Instead of rolling a normal initiative check, players may opt to roll a skill check to make a surprise attack. They may roll Stealth if they are hiding in ambush, or roll Deception if they are out in the open and feigning helplessness or passivity. This works like a normal skill check, except you subtract from your d20 roll as if you were making an initiative check. If your check is lower than any other hostile characters', you act on Count 1 and gain advantage on both attack and damage* checks against any flat-footed opponents. If not, however, you are flat-footed until your turn on the Count Up comes up, as though the result of your skill check were your initiative check. In addition, you have disadvantage on both defense* and toughness* checks until your turn on the Count Up comes up. (*These rules are discussed in this article. Adapting these initiative rules to 5e D&D should not require them.)

Movement


Characters can move one or (if their speed is greater than 1) two spaces at any time. They may also move up to their speed, but only if they moved two spaces on the previous second. To slow down, they must move two spaces. Note that moving while engaged in melee may provoke reaction attacks from your opponents. Some actions, like drawing or picking up a weapon or other item, can be done instead of moving.

Attacking


Ranged attacks can be made at any time. If two characters attack each other with ranged attacks at the same time, they may resolve their attacks against each other as normal. For melee attacks, an aggressor must get in range of a defender. When they are in range, the character with the greatest reach (usually the largest weapon, see above) goes first (unless the defender is using a ranged weapon, in which case the attacker goes first every time). If their reach is the same, they may attack at the same time and resolve those attacks against each other as normal. Afterwards, these two characters are engaged in melee, and are so engaged until one is incapacitated or retreats. Moving away while engaged may provoke reaction attacks from your opponent; see below.

After making an initial attack, a character must normally wait a number of seconds equal to his weapon speed before attacking again.
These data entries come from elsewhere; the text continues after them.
(** * Packager: a shallow embedding of [tools/packager.py]

    The packager takes a triangulated solid, puts it in the stable pose of
    least height, turns it about the vertical axis to reduce its x extent,
    extrudes the ground-contact triangle into a pedestal and stitches a box
    underneath it.

    Numbers: numpy's float64 values are modelled by exact rationals [Q];
    rounding is not modelled.  Index arrays are arrays of integers [Z], as
    in numpy (the source computes with negative intermediate indices).
    Mesh objects live in a heap of [Trimesh] values addressed by
    references, because the source copies and mutates them in place. *)

From Stdlib Require Import QArith Qminmax Qabs ZArith Lia Lqa Bool String.
From stdpp Require Import base list.

Local Open Scope Q_scope.

(** ** Numbers *)

Definition Qlt_bool (x y : Q) : bool := negb (Qle_bool y x).

Lemma Qlt_bool_iff (x y : Q) : Qlt_bool x y = true <-> x < y.
Proof.
  unfold Qlt_bool. rewrite negb_true_iff. split.
  - intros H. apply Qnot_le_lt. intros Hle.
    apply Qle_bool_iff in Hle. congruence.
  - intros H. destruct (Qle_bool y x) eqn:E; [|reflexivity].
    apply Qle_bool_iff in E. exfalso. apply (Qlt_not_le _ _ H E).
Qed.

Lemma Qlt_bool_false_iff (x y : Q) : Qlt_bool x y = false <-> y <= x.
Proof.
  unfold Qlt_bool. rewrite negb_false_iff. apply Qle_bool_iff.
Qed.

(** [np.pi], the float64 nearest to pi: 884279719003555 / 2^48. *)
Definition np_pi : Q := 884279719003555 # 281474976710656.

(** [np.infty] only occurs as the initial [min_z]; a running minimum is
    [None] while it is still infinite. *)
Definition lt_inf (x : Q) (bound : option Q) : bool :=
  match bound with
  | None => true
  | Some b => Qlt_bool x b
  end.

(** ** Vectors and homogeneous transforms *)

Definition vec2 : Type := Q * Q.
Definition vec3 : Type := Q * Q * Q.
Definition vec4 : Type := Q * Q * Q * Q.
Definition mat3 : Type := vec3 * vec3 * vec3.
Definition mat4 : Type := vec4 * vec4 * vec4 * vec4.

Definition vx (v : vec3) : Q := fst (fst v).
Definition vy (v : vec3) : Q := snd (fst v).
Definition vz (v : vec3) : Q := snd v.

(** [np.eye(4)] *)
Definition eye4 : mat4 :=
  ((1, 0, 0, 0), (0, 1, 0, 0), (0, 0, 1, 0), (0, 0, 0, 1)).

(** [rot = np.eye(4); rot[:3,:3] = R] *)
Definition set_rot (R : mat3) : mat4 :=
  let '((a, b, c), (d, e, f), (g, h, i)) := R in
  ((a, b, c, 0), (d, e, f, 0), (g, h, i, 0), (0, 0, 0, 1)).

Definition dot4 (r c : vec4) : Q :=
  let '(a, b, c0, d) := r in
  let '(x, y, z, w) := c in
  a * x + b * y + c0 * z + d * w.

Definition col (k : nat) (m : mat4) : vec4 :=
  let '(r0, r1, r2, r3) := m in
  let pick (r : vec4) :=
    let '(a, b, c, d) := r in
    match k with O => a | 1%nat => b | 2%nat => c | _ => d end in
  (pick r0, pick r1, pick r2, pick r3).

(** [A.dot(B)] for 4x4 arrays. *)
Definition mat4_dot (A B : mat4) : mat4 :=
  let '(r0, r1, r2, r3) := A in
  let row (r : vec4) : vec4 :=
    (dot4 r (col 0 B), dot4 r (col 1 B), dot4 r (col 2 B), dot4 r (col 3 B)) in
  (row r0, row r1, row r2, row r3).

(** trimesh's [transform_points]: the first three rows of the matrix are
    applied to the homogeneous point [(x, y, z, 1)]. *)
Definition transform_point (T : mat4) (v : vec3) : vec3 :=
  let '(r0, r1, r2, _) := T in
  let '(x, y, z) := v in
  (dot4 r0 (x, y, z, 1), dot4 r1 (x, y, z, 1), dot4 r2 (x, y, z, 1)).

(** ** Meshes *)

Definition face : Type := Z * Z * Z.

Record Trimesh := mkTrimesh {
  vertices : list vec3;
  faces : list face
}.

(** numpy indexing of a sequence by an integer: negative indices count
    from the end, anything else out of range is an [IndexError]. *)
Definition np_index {A} (l : list A) (i : Z) : option A :=
  let n := Z.of_nat (length l) in
  if (0 <=? i)%Z then l !! Z.to_nat i
  else if (- n <=? i)%Z then l !! Z.to_nat (n + i)
  else None.

Definition triangle3 : Type := vec3 * vec3 * vec3.

Definition face_triangle (vs : list vec3) (f : face) : option triangle3 :=
  let '(a, b, c) := f in
  match np_index vs a, np_index vs b, np_index vs c with
  | Some p, Some q, Some r => Some (p, q, r)
  | _, _, _ => None
  end.

(** [mesh.triangles]: [vertices[faces]]. *)
Definition triangles (m : Trimesh) : option (list triangle3) :=
  mapM (face_triangle (vertices m)) (faces m).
When a melee engagement a character is involved with ends, this time is reduced to zero, meaning he can freely engage in a new melee at any time.

Reactions


Certain actions may leave an opening for opponents to attack. This may include moving out of a melee without properly withdrawing, attempting to cast certain spells next to a melee combatant, or critically failing an attack roll. This is called provoking a reaction. If a character adjacent to you provokes a reaction, you can take the reaction to make an immediate attack. You can only make a reaction attack if a number of seconds equal to half your weapon speed has gone by since your last attack. Making a reaction attack also resets your count in the Count Up, meaning that you have to wait your weapon speed to make your next attack, unless someone provokes another reaction, as per the above rules.

Some final considerations


These rules are pretty rough, but should give some idea how this could work in game. One big change I could make is to turn the Count Up to a Count Down, in which case characters add their initiative score when making an initiative check. The Count Down would then start at the highest result and proceed down. This would have the advantage of making initiative checks more like other d20 checks in contemporary D&D. The disadvantage is what to do when the Count Down reaches 0. Bounce back up to 1? Continue into negative numbers?

If you're adapting these rules to 5e, I wish you luck! I would consider turning Extra Attack into a -1 enhancement to speed every time it's earned. The same goes for each attack to a monster's Multiattack if it's making the same attack more than once. For spells, a round of casting converts to 6 seconds, so you could just make that the default casting time for such spells. Recharge times for monster powers could be done a few ways. It takes an average of 6 rounds for a Recharge 6 power to recharge (and 3 rounds for a Recharge 5-6, I think), so you could give such powers a speed of 36 and 18. Or you could let the powers recharge as normal whenever the monster makes a "normal" attack.

The default weapon speeds in Hackmaster seem really slow to me. The speeds I picked are much quicker, based on the standard of one attack per "round" (which equals 6 seconds) in normal d20 games. But maybe there's a good reason for such slow speeds?

I haven't dealt with two-weapon fighting yet because there are still some things to consider. But one key will be that dual-wielding means that weapons count as one size larger than they are for purposes of calculating speed. Shields count as weapons here. Whether both weapons attack at the same second or one after the other, and which weapon takes precedent if the latter; all that needs to be worked out.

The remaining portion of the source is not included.